According to Paula Gregory, chief of genetics education at the National Center for Human Genome Research, average Americans will be the big winners when the project ends in October 2005.
``We're in the wilderness making a map,'' Gregory said. ``We're making exponential progress. We are moving medicine from a totally treatment mode to a preventative mode.''
Speaking Tuesday to an auditorium packed with several hundred NASA Langley Research Center scientists and engineers, Gregory outlined the daunting challenges, and the dazzling opportunities, facing participants in the $2 billion effort.

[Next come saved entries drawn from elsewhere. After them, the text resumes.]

(** X23.  [defaultKeyUsagesToAdd] makes exactly one lookup.  For the kind
    [ClusterIssuer], spelled so, it reads the cluster issuer of the
    reference's name; for every other kind, the empty one included, it reads
    the issuer of that name in the namespace given.  When the lookup fails
    the result is zero key usages, no extended key usages and the wrapped
    error. *)
Theorem X23_defaultKeyUsagesToAdd_looks_up_the_issuer_once
    `{GoLib} (fmt_v_ObjectReference : ObjectReference -> string)
    (h : Helper) (ns : string) (issuerRef : ObjectReference) :
  let result := defaultKeyUsagesToAdd fmt_v_ObjectReference h ns issuerRef in
  (Kind issuerRef = "ClusterIssuer" ->
   snd result = [ClusterIssuer_lookup (Name issuerRef)]
   /\ forall err,
        ClusterIssuers_Get h (Name issuerRef) = inr err ->
        fst result
        = (0, [],
           Some (fmt_Errorf "failed to find referenced ClusterIssuer %v: %s"
                   [fmt_v_ObjectReference issuerRef; error_Error err])))
  /\ (Kind issuerRef <> "ClusterIssuer" ->
      snd result = [Issuer_lookup ns (Name issuerRef)]
      /\ forall err,
           Issuers_Get h ns (Name issuerRef) = inr err ->
           fst result
           = (0, [],
              Some (fmt_Errorf "failed to find referenced Issuer %v: %s"
                      [fmt_v_ObjectReference issuerRef; error_Error err]))).
Proof.
  cbv zeta. unfold defaultKeyUsagesToAdd. split; intros Hkind.
  - rewrite (bool_decide_eq_true_2 _ Hkind). cbn [fst snd].
    split; [destruct (ClusterIssuers_Get h _); reflexivity|].
    intros err ->. reflexivity.
  - rewrite (bool_decide_eq_false_2 _ Hkind). cbn [fst snd].
    split; [destruct (Issuers_Get h ns _); reflexivity|].
    intros err ->. reflexivity.
Qed.

(** X24.  [wrapErrorWithCertificateStatusCondition] returns nil exactly when
    the poll error is nil, and then it looks nothing up; for a poll error it
    reads the Certificate once.  It returns the poll error itself when the
    Certificate cannot be read, and when the Certificate holds no condition
    of the type.  When the Certificate holds a condition of the type, it
    returns the error that [fmt.Errorf] builds from the poll error's text
    and the status, reason and message of the first such condition. *)
Theorem X24_wrapError_keeps_failure_and_success_apart
    `{GoLib} (h : Helper) (pollErr : option error) (ns name : string)
    (conditionType : string) :
  let result :=
    wrapErrorWithCertificateStatusCondition h pollErr ns name conditionType in
  (fst result = None <-> pollErr = None)
  /\ snd result
     = match pollErr with
       | None => []
       | Some _ => [Certificate_lookup ns name]
       end
  /\ (forall perr err,
        pollErr = Some perr ->
        Certificates_Get h ns name = inr err ->
        fst result = Some perr)
  /\ (forall perr conds,
        pollErr = Some perr ->
        Certificates_Get h ns name = inl conds ->
        (forall c, c ∈ conds -> cc_Type c <> conditionType) ->
        fst result = Some perr)
  /\ (forall perr pre cond rest,
        pollErr = Some perr ->
        Certificates_Get h ns name = inl (pre ++ cond :: rest)%list ->
        cc_Type cond = conditionType ->
        (forall c, c ∈ pre -> cc_Type c <> conditionType) ->
        fst result
        = Some (fmt_Errorf
                  "%s: Last Status: '%s' Reason: '%s', Message: '%s'"
                  [error_Error perr;
                   ConditionStatus_string (cc_Status cond);
                   cc_Reason cond; cc_Message cond])).
Proof.
  cbv zeta. unfold wrapErrorWithCertificateStatusCondition.
  split.
  { destruct pollErr as [perr|]; [|split; reflexivity].
    destruct (Certificates_Get h ns name) as [conds|err];
      [|split; discriminate].
    destruct (first_condition conds conditionType); split; discriminate. }
  split.
  { destruct pollErr as [perr|]; [|reflexivity].
    destruct (Certificates_Get h ns name) as [conds|err]; [|reflexivity].
    destruct (first_condition conds conditionType); reflexivity. }
  split; [intros perr err -> ->; reflexivity|].
  split.
  - intros perr conds -> -> Hnone.
    rewrite (first_condition_none conds conditionType Hnone). reflexivity.
  - intros perr pre cond rest -> -> Hty Hpre.
    rewrite (first_condition_found pre cond rest conditionType Hty Hpre).
    reflexivity.
Qed.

Pushing researchers, she said, is the conviction that from cancer, to aging, to baldness, cure is embedded in the genetic code. Getting at the cures will take much longer than map-making, Gregory admitted, perhaps as much as 25 years beyond the genome project's end.
Thus far, roughly 8,000 human genes have been identified, less than one percent of the total. Since the late 1980s, however, the pace of that identification has accelerated rapidly, led by refinements in laboratory techniques and vastly increased computer power.
Gregory said that one disease-causing gene was fingered in 1989. In 1995, four to five genes a week, of all kinds, are being pinpointed. That figure should rise to six a week in 1996 and continue to climb.
Even at that pace, Gregory contended, good results are already making themselves known.
``The immediate medical benefits are diagnostic, which will lead to prevention,'' she said. ``You won't get an Alzheimer's gene test at your corner doctor's tomorrow, but soon we hope to identify genetic predispositions toward diabetes and heart disease which affect millions and millions of Americans.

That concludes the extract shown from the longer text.